If the Fed waits too long to begin cutting rates, the lawmakers cautioned, overly restrictive monetary policy could "reduce employment and real wage growth."
"We worry that higher unemployment and a harmful economic slowdown could result from a lagged effect of the prior 11 interest rate hikes since March 2022," the lawmakers added. "We believe it is critical for the FOMC to present the public with a clear and rapid timetable for reducing interest rates, ideally beginning at the May FOMC meeting in order to ensure a strong labor market and full employment for working Americans."
The Federal Reserve has raised interest rates 11 times in the last 2 years, keeping working people from being able to get a raise, a mortgage, or car.
Today, @SenSanders, @SenWarren, and House progressives call on the Fed to finally lower interest rates.https://t.co/VvFNPwZ8lS
— Progressive Caucus (@USProgressives) March 18, 2024
Since the Fed started raising interest rates for the first time since 2018 just over two years ago, progressive lawmakers, advocates, and economists have been arguing that jacking up borrowing was not the solution to inflation fueled in large part by pandemic-related supply chain disruptions and corporate price gouging. According to one recent study by the Groundwork Collaborative, corporate profiteering drove more than half of inflation between April and September 2023.
Last month, following a strong jobs report, Groundwork's Bilal Baydoun called for rate cuts, arguing that "the data is very clear that we never had to sacrifice jobs for lower prices."
"High interest rates will only slow our clean energy transition and put families in more debt," said Baydoun. "Chair Powell must change his tune and cut rates in March."
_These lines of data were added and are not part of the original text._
(** The fields that the handler writes before spreading the request body. *)
Definition defaults (now : Z) : gmap string json :=
  <["id" := JStr ("task-" +:+ pretty now)]>
  (<["created_at" := JStr (toISOString now)]>
  (<["status" := JStr "pending"]>
  (<["retry_count" := JNum 0]>
  (<["max_retries" := JNum 3]> ∅)))).

(** [{ id: .., created_at: .., status: .., retry_count: .., max_retries: ..,
    ...taskData }]: the members of [taskData] are written last. *)
Definition newTask (now : Z) (taskData : json) : gmap string json :=
  own_props taskData ∪ defaults now.

(** [POST /api/tasks] at instant [now], which both readings of the clock
    return.  [body] is [None] when [request.json()] throws.  The stored list
    is passed through: the handler never writes to it. *)
Definition POST (now : Z) (body : option json) (mockTasks : list TaskType)
  : list TaskType * Response :=
  match body with
  | Some taskData => (mockTasks, Created 201 (newTask now taskData))
  | None => (mockTasks, Failed 500 "Failed to create task")
  end.

End Post.

End TasksApi.

(** ** Strings as the components transform them *)

Module Str.

Definition upper (c : ascii) : ascii :=
  let n := nat_of_ascii c in
  if (97 <=? n)%nat && (n <=? 122)%nat then ascii_of_nat (n - 32) else c.

Definition lower (c : ascii) : ascii :=
  let n := nat_of_ascii c in
  if (65 <=? n)%nat && (n <=? 90)%nat then ascii_of_nat (n + 32) else c.

Fixpoint map_chars (f : ascii -> ascii) (s : string) : string :=
  match s with
  | EmptyString => EmptyString
  | String c s' => String (f c) (map_chars f s')
  end.

(** [toUpperCase] and [toLowerCase] on the ASCII letters. *)
Definition toUpperCase : string -> string := map_chars upper.
Definition toLowerCase : string -> string := map_chars lower.

(** [s.includes(sub)] *)
Fixpoint includes (s sub : string) : bool :=
  if String.prefix sub s then true
  else match s with
       | String _ s' => includes s' sub
       | EmptyString => false
       end.

End Str.

(** ** The boss state: [components/boss-state-manager.tsx] and the
    [POST /api/system/boss-state] route *)

Module BossStateManager.

(** Modelled from the spec: the declaration of the enum [BossState] (module
    [lib/types] of the dashboard) is not among the sources.  Its members are
    the nine supervisor states of the spec, which are exactly the keys of
    [STATE_ACTIONS] below; the value of a member is its name in lower case,
    the form in which the components compare a state (['awake']) and which
    they print through [toUpperCase]. *)
Inductive BossState :=
  | IDLE | AWAKE | THINKING | RETHINK | EXECUTING
  | RESEARCHING | REFLECTING | RESTART | STOP.

#[export] Instance BossState_eq_dec : EqDecision BossState.
Proof. solve_decision. Defined.

Definition value (s : BossState) : string :=
  match s with
  | IDLE => "idle" | AWAKE => "awake" | THINKING => "thinking"
  | RETHINK => "rethink" | EXECUTING => "executing"
  | RESEARCHING => "researching" | REFLECTING => "reflecting"
  | RESTART => "restart" | STOP => "stop"
  end.

Definition members : list BossState :=
  [IDLE; AWAKE; THINKING; RETHINK; EXECUTING;
   RESEARCHING; REFLECTING; RESTART; STOP].

(** [Object.values(BossState)] *)
Definition values : list string := value <$> members.

(** The member whose value a string is, if any. *)
Definition of_value (v : string) : option BossState :=
  List.find (fun s => String.eqb (value s) v) members.

Definition STATE_ACTIONS (s : BossState) : list BossState :=
  match s with
  | IDLE => [AWAKE; STOP; RESTART]
  | AWAKE => [THINKING; EXECUTING; RESEARCHING; IDLE; STOP]
  | THINKING => [EXECUTING; RESEARCHING; RETHINK; REFLECTING; IDLE]
  | RETHINK => [THINKING; EXECUTING; REFLECTING; IDLE]
  | EXECUTING => [THINKING; REFLECTING; IDLE; AWAKE]
  | RESEARCHING => [THINKING; EXECUTING; REFLECTING; IDLE]
  | REFLECTING => [THINKING; IDLE; AWAKE]
  | RESTART => [IDLE; AWAKE]
  | STOP => []
  end.

Record HistoryEntry := mkEntry {
  state : BossState;
  timestamp : Z;      (* the instant whose ISO string is stored *)
  duration : Z
}.

Record Toast := mkToast {
  destructive : bool;
  toast_title : string;
  toast_description : string
}.

(** The state of the component: [overview.boss_state], [isLoading],
    [stateHistory], and the toasts shown so far. *)
Record UI := mkUI {
  boss_state : string;
  isLoading : bool;
  stateHistory : list HistoryEntry;
  toasts : list Toast
}.

(** The state at mount time [now]; [mock_boss_state] is
    [mockSystemOverview.boss_state]. *)
Definition initial (mock_boss_state : string) (now : Z) : UI :=
  {| boss_state := mock_boss_state;
     isLoading := false;
     stateHistory :=
       [ mkEntry IDLE (now - 3600000) 1800;
         mkEntry AWAKE (now - 1800000) 1800;
         mkEntry THINKING (now - 900000) 600;
         mkEntry EXECUTING (now - 300000) 300 ];
     toasts := [] |}.

(** [STATE_ACTIONS[currentState as BossState] || []] *)
Definition possibleActions (ui : UI) : list BossState :=
  match of_value (boss_state ui) with
  | Some s => STATE_ACTIONS s
  | None => []
  end.

Definition setIsLoading (b : bool) (ui : UI) : UI :=
  {| boss_state := boss_state ui; isLoading := b;
     stateHistory := stateHistory ui; toasts := toasts ui |}.

Definition setOverview (newState : BossState) (ui : UI) : UI :=
  {| boss_state := value newState; isLoading := isLoading ui;
     stateHistory := stateHistory ui; toasts := toasts ui |}.

Definition setStateHistory (e : HistoryEntry) (ui : UI) : UI :=
  {| boss_state := boss_state ui; isLoading := isLoading ui;
     stateHistory := stateHistory ui ++ [e]; toasts := toasts ui |}.

Definition toast (t : Toast) (ui : UI) : UI :=
  {| boss_state := boss_state ui; isLoading := isLoading ui;
     stateHistory := stateHistory ui; toasts := toasts ui ++ [t] |}.

(** [handleStateChange(newState)], completed at instant [now]: the body of
    the [try] block cannot throw, so the [catch] branch is never taken. *)
Definition handleStateChange (now : Z) (newState : BossState) (ui : UI) : UI :=
  let ui := setIsLoading true ui in
  let ui := setOverview newState ui in
  let ui := setStateHistory (mkEntry newState now 0) ui in
  let ui := toast (mkToast false "State Changed"
                     ("Boss state changed to " +:+ Str.toUpperCase (value newState))) ui in
  setIsLoading false ui.

(** A press on the button of [action]: one button is rendered for each member
    of [possibleActions], disabled while [isLoading] (which holds for as
    long as a change is under way, so that presses do not overlap). *)
Definition click (now : Z) (action : BossState) (ui : UI) : option UI :=
  if bool_decide (action ∈ possibleActions ui) && negb (isLoading ui)
  then Some (handleStateChange now action ui)
  else None.

Inductive Response :=
  | Success (code : Z)
  | Error (code : Z) (error : string).

(** [POST /api/system/boss-state].  [body] is [None] when [request.json()]
    throws; destructuring [null] throws too.  [mock_boss_state], the state
    that the [GET] handler of the route reports, is passed through: the
    handler neither reads nor writes it. *)
Definition POST (body : option json) (mock_boss_state : string)
  : string * Response :=
  match body with
  | None | Some JNull => (mock_boss_state, Error 500 "Failed to set boss state")
  | Some b =>
      match prop b "state" with
      | Some (JStr s) =>
          if bool_decide (s ∈ values) then (mock_boss_state, Success 200)
          else (mock_boss_state, Error 400 "Invalid boss state")
      | _ => (mock_boss_state, Error 400 "Invalid boss state")
      end
  end.

End BossStateManager.

(** ** Retrying and cancelling tasks: [components/task-management.tsx] *)

Module TaskManagement.

(** Modelled from the spec: the declarations of [TaskStatus], [TaskPriority]
    and [TaskDefinition] (module [lib/types] of the dashboard) are not among
    the sources.  [TaskStatus] has the five members that [getStatusIcon]
    distinguishes, with the lower-case values of the status filter;
    [TaskPriority] is the ordered enum of the spec; [TaskDefinition] has the
    members that the component reads. *)
Inductive TaskStatus := PENDING | RUNNING | COMPLETED | FAILED | CANCELLED.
But the Fed is not expected to announce rate cuts following the two-day FOMC meeting that begins on Tuesday. The Associated Pressreported Monday that "Powell and his fellow Fed officials are expected to play it safe when they meet his week, keeping their rate unchanged for a fifth straight time and signaling that they still need further evidence that inflation is returning sustainably to their 2% target."
The Consumer Price Index (CPI) report released last week showed that overall inflation was 3.2% year-over-year—a slight uptick from January's reading but far below the 9.1% peak in 2022.
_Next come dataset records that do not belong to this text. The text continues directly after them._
(** X13.  From a sheet that has the columns but no row, Extractor, Schema
    Initializer and Loader return, the Loader logging 0 records, and the
    Quality Checker raises: the header-only file gives the table text
    columns only, the duplicate query answers 0, and the outlier query is
    rejected for comparing a text column with an integer. *)
Theorem empty_sheet_fails_checks (w : World) (df : DataFrame) :
  source_sheet w = Some df ->
  df_rows df = [] ->
  index_of "inc_resolved_at" (column_names df) <> None ->
  index_of "inc_sys_created_on" (column_names df) <> None ->
  index_of "inc_number" (column_names df) <> None ->
  staging_writable w = true ->
  pg_up w = true ->
  exists w',
    staging_tasks w = (inl (UndefinedFunction "> integer"), w')
    /\ row_count (itsm_raw_tickets w') = O
    /\ log w'
       = log w ++ sheet_statistics df
         ++ [(INFO, SavedToStaging); (INFO, Loaded 0);
             (ERROR, ErrorInQualityChecks (UndefinedFunction "> integer"))].
Proof.
  intros Hsheet Hrows Hr Hc Hnum Hwr Hup.
  pose proof (resolution_time_hours_no_rows df Hrows Hr Hc) as Hres.
  assert (Hrect : rectangular df)
    by (unfold rectangular; rewrite Hrows; constructor).
  assert (Hlen : df_len df = O) by (unfold df_len; now rewrite Hrows).
  destruct (staging_tasks_up_to_checks w df [] Hsheet Hrect Hres Hwr Hup)
    as (w3 & Hrun & Hup3 & Ht3 & Hlog3).
  destruct (reloaded_duration_column df [] Hrect Hres) as (i & Hdur).
  rewrite Hlen in Hdur. cbn [Nat.eqb] in Hdur.
  destruct (reloaded_other_column df [] "inc_number" Hnum)
    as (j & ty & Hinc).
  pose proof (reloaded_rows df [] Hres) as Hnrows. rewrite Hlen in Hnrows.
  apply length_zero_iff_nil in Hnrows.
  set (t := table_of_frame (reloaded_frame df [])) in *.
  assert (Hd : duplicate_query (itsm_raw_tickets w3) = inr O).
  { rewrite Ht3. unfold duplicate_query. rewrite Hinc.
    destruct (tbl_rows t); [reflexivity|discriminate Hnrows]. }
  assert (Ho : outlier_query (itsm_raw_tickets w3)
               = inl (UndefinedFunction "> integer"))
    by (rewrite Ht3; unfold outlier_query; rewrite Hdur; reflexivity).
  assert (Hf : quality_failure w3 = Some (UndefinedFunction "> integer"))
    by (unfold quality_failure; now rewrite Hup3, Hd, Ho).
  rewrite (quality_checks_raise w3 _ Hf) in Hrun.
  eexists. split; [exact Hrun|].
  cbn [with_log itsm_raw_tickets log]. split.
  - rewrite Ht3. unfold row_count.
    destruct (tbl_rows t); [reflexivity|discriminate Hnrows].
  - unfold warned_before_failure. rewrite Hup3, Hd, Hlog3, Hlen.
    simpl. rewrite <- !app_assoc. reflexivity.
Qed.

Lemma empty_sheet_fails_checks_sample :
  exists w',
    staging_tasks
      {| source_sheet :=
           Some {| df_columns := df_columns sample_sheet; df_rows := [] |};
         staging_writable := true;
         staging_csv := None;
         pg_up := true;
         itsm_raw_tickets := None;
         log := [] |}
    = (inl (UndefinedFunction "> integer"), w')
    /\ row_count (itsm_raw_tickets w') = O
    /\ log w'
       = [] ++ sheet_statistics
                 {| df_columns := df_columns sample_sheet; df_rows := [] |}
         ++ [(INFO, SavedToStaging); (INFO, Loaded 0);
             (ERROR, ErrorInQualityChecks (UndefinedFunction "> integer"))].
Proof.
  apply (empty_sheet_fails_checks
           {| source_sheet :=
                Some {| df_columns := df_columns sample_sheet;
                        df_rows := [] |};
              staging_writable := true;
              staging_csv := None;
              pg_up := true;
              itsm_raw_tickets := None;
              log := [] |}
           {| df_columns := df_columns sample_sheet; df_rows := [] |});
    try reflexivity; vm_compute; discriminate.
Defined.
Hiring, meanwhile, has remained strong even as Powell has explicitly targeted the jobs market and workers' wages. Employers added 275,000 jobs last month, according to the U.S. Labor Department, and unemployment stayed low at 3.9%.
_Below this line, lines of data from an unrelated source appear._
(** * frbpoppy: generation of a population of FRB sources

    A shallow embedding of [generate] from [do_populate.py], and the
    properties of it that the specification states.

    Python values are dynamically typed, so the arguments of [generate] are
    values of the inductive type [Py.value]; Python floats are IEEE binary64
    numbers and are modelled by Rocq's primitive floats.  The imported
    modules ([random], [math], [galacticops], [distributions]) are not part
    of the file: what they compute is a field of the record [Runtime],
    and every call of them is threaded through an explicit world (the
    interpreter's ambient state and the log of the calls made so far). *)

From Stdlib Require Import ZArith List Bool String Ascii Lia Floats.
From Stdlib Require Import DecimalString.
From Equations Require Import Equations.
From Equations.Prop Require Import Logic.
Import ListNotations.

Set Warnings "-inexact-float,-register-all".
Open Scope string_scope.
Open Scope Z_scope.

(* ===================================================================== *)
(** ** Python values, exceptions and the builtins the checks use *)
(* ===================================================================== *)

Module Py.

(** The exceptions that can leave [generate]. [Raised] stands for whatever
    an imported function raises. *)
Inductive exn : Type :=
| ValueError (m : string)
| TypeError (m : string)
| IndexError (m : string)
| Raised (what : string).

Inductive result (A : Type) : Type :=
| Ok (a : A)
| Err (e : exn).
Arguments Ok {A} a.
Arguments Err {A} e.

Definition is_ok {A} (r : result A) : bool :=
  match r with Ok _ => true | Err _ => false end.

Definition bind {A B} (r : result A) (k : A -> result B) : result B :=
  match r with Ok a => k a | Err e => Err e end.

(** The values an argument of [generate] is taken from: [None], booleans,
    integers, floats, strings, and lists and tuples of such values. *)
Inductive value : Type :=
| VNone
| VBool (b : bool)
| VInt (z : Z)
| VFloat (f : float)
| VStr (s : string)
| VList (l : list value)
| VTuple (l : list value).

(** The result of [float ** float]: a float, or a complex number when the
    base is negative and the exponent is not an integer. *)
Inductive num : Type :=
| NFloat (f : float)
| NComplex (re im : float).

Definition type_name (v : value) : string :=
  match v with
  | VNone => "NoneType"
  | VBool _ => "bool"
  | VInt _ => "int"
  | VFloat _ => "float"
  | VStr _ => "str"
  | VList _ => "list"
  | VTuple _ => "tuple"
  end.

(** [type(v) == int]: exact, so [True] is not an int here. *)
Definition type_is_int (v : value) : bool :=
  match v with VInt _ => true | _ => false end.

Definition type_is_bool (v : value) : bool :=
  match v with VBool _ => true | _ => false end.

Definition type_is_str (v : value) : bool :=
  match v with VStr _ => true | _ => false end.

(** [isinstance(v, (float, int))]: [bool] is a subclass of [int]. *)
Definition isinstance_float_int (v : value) : bool :=
  match v with VBool _ | VInt _ | VFloat _ => true | _ => false end.

(** Truth value testing, as [not v] uses it. *)
Definition truthy (v : value) : bool :=
  match v with
  | VNone => false
  | VBool b => b
  | VInt z => negb (z =? 0)
  | VFloat f => negb (f =? 0)%float
  | VStr s => negb (String.eqb s EmptyString)
  | VList l | VTuple l => match l with [] => false | _ :: _ => true end
  end.

(** The items of a string: its characters, as strings. (The checks tell the
    empty string from the others and look no further.) *)
Definition chars (s : string) : list value :=
  map (fun c => VStr (String c EmptyString)) (list_ascii_of_string s).

(** [for par in v]: the items, or the TypeError of a value that is not
    iterable. *)
Definition iter (v : value) : result (list value) :=
  match v with
  | VStr s => Ok (chars s)
  | VList l | VTuple l => Ok l
  | _ => Err (TypeError ("'" ++ type_name v ++ "' object is not iterable")%string)
  end.

(** [len(v)] *)
Definition len (v : value) : result Z :=
  match v with
  | VStr s => Ok (Z.of_nat (String.length s))
  | VList l | VTuple l => Ok (Z.of_nat (List.length l))
  | _ => Err (TypeError ("object of type '" ++ type_name v ++ "' has no len()")%string)
  end.

(** [v[i]] for a literal index [i >= 0]. *)
Definition getitem (v : value) (i : nat) : result value :=
  match v with
  | VStr s =>
      match nth_error (chars s) i with
      | Some c => Ok c
      | None => Err (IndexError "string index out of range")
      end
  | VList l =>
      match nth_error l i with
      | Some x => Ok x
      | None => Err (IndexError "list index out of range")
      end
  | VTuple l =>
      match nth_error l i with
      | Some x => Ok x
      | None => Err (IndexError "tuple index out of range")
      end
  | _ => Err (TypeError ("'" ++ type_name v ++ "' object is not subscriptable")%string)
  end.

(** [all(isinstance(par, (float, int)) for par in v)] *)
Definition all_float_int (v : value) : result bool :=
  bind (iter v) (fun items => Ok (forallb isinstance_float_int items)).

(** [v in l] for a list [l] of string literals: a value equals a string
    only when it is that string. *)
Definition in_strs (v : value) (l : list string) : bool :=
  match v with
  | VStr s => existsb (String.eqb s) l
  | _ => false
  end.

(** [str(z)] for an int. *)
Definition str_int (z : Z) : string := NilZero.string_of_int (Z.to_int z).

(** *** Exact comparison of Python numbers

    Python compares an int with a float by value, without rounding the int.
    [xnum] is the exact value of a number: [m * 2^e], an infinity or NaN. *)
Inductive xnum : Type :=
| XNaN
| XInf (negative : bool)
| XFin (m e : Z).

Definition xnum_of_float (f : float) : xnum :=
  match Prim2SF f with
  | S754_zero _ => XFin 0 0
  | S754_infinity s => XInf s
  | S754_nan => XNaN
  | S754_finite s m e => XFin (if s then Z.neg m else Z.pos m) e
  end.

Definition xnum_of (v : value) : option xnum :=
  match v with
  | VBool b => Some (XFin (if b then 1 else 0) 0)
  | VInt z => Some (XFin z 0)
  | VFloat f => Some (xnum_of_float f)
  | _ => None
  end.

(** [m1 * 2^e1 ?= m2 * 2^e2], on a common exponent. *)
Definition fin_compare (m1 e1 m2 e2 : Z) : comparison :=
  let e := Z.min e1 e2 in
  Z.compare (m1 * 2 ^ (e1 - e)) (m2 * 2 ^ (e2 - e)).

Definition xcompare (a b : xnum) : option comparison :=
  match a, b with
  | XNaN, _ | _, XNaN => None
  | XInf s1, XInf s2 =>
      Some (match s1, s2 with
            | true, false => Lt
            | false, true => Gt
            | _, _ => Eq
            end)
  | XInf s, XFin _ _ => Some (if s then Lt else Gt)
  | XFin _ _, XInf s => Some (if s then Gt else Lt)
  | XFin m1 e1, XFin m2 e2 => Some (fin_compare m1 e1 m2 e2)
  end.

(** [a <= b] and [a == b] on numbers; [false] when an operand is NaN or is
    not a number. *)
Definition num_le (a b : value) : bool :=
  match xnum_of a, xnum_of b with
  | Some x, Some y =>
      match xcompare x y with
      | Some Lt | Some Eq => true
      | _ => false
      end
  | _, _ => false
  end.

Definition num_eq (a b : value) : bool :=
  match xnum_of a, xnum_of b with
  | Some x, Some y =>
      match xcompare x y with
      | Some Eq => true
      | _ => false
      end
  | _, _ => false
  end.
Rep. Pramila Jayapal (D-Wash.), chair of the Congressional Progressive Caucus, said in a statement Monday that "the American economy recovered from Covid because congressional Democrats and President Biden partnered to invest in workers over corporations and created paths to economic security for people who had been locked out before."
"Unnecessarily high rates put all that at risk," Jayapal added. "They will only punish everyday Americans: exacerbating the housing crisis, hindering the deployment of clean energy, and throwing the future of the Biden recovery into uncertainty, while threatening the wages and jobs that our communities depend on. It's past time for the Fed to end this squeeze on working- and middle-class families."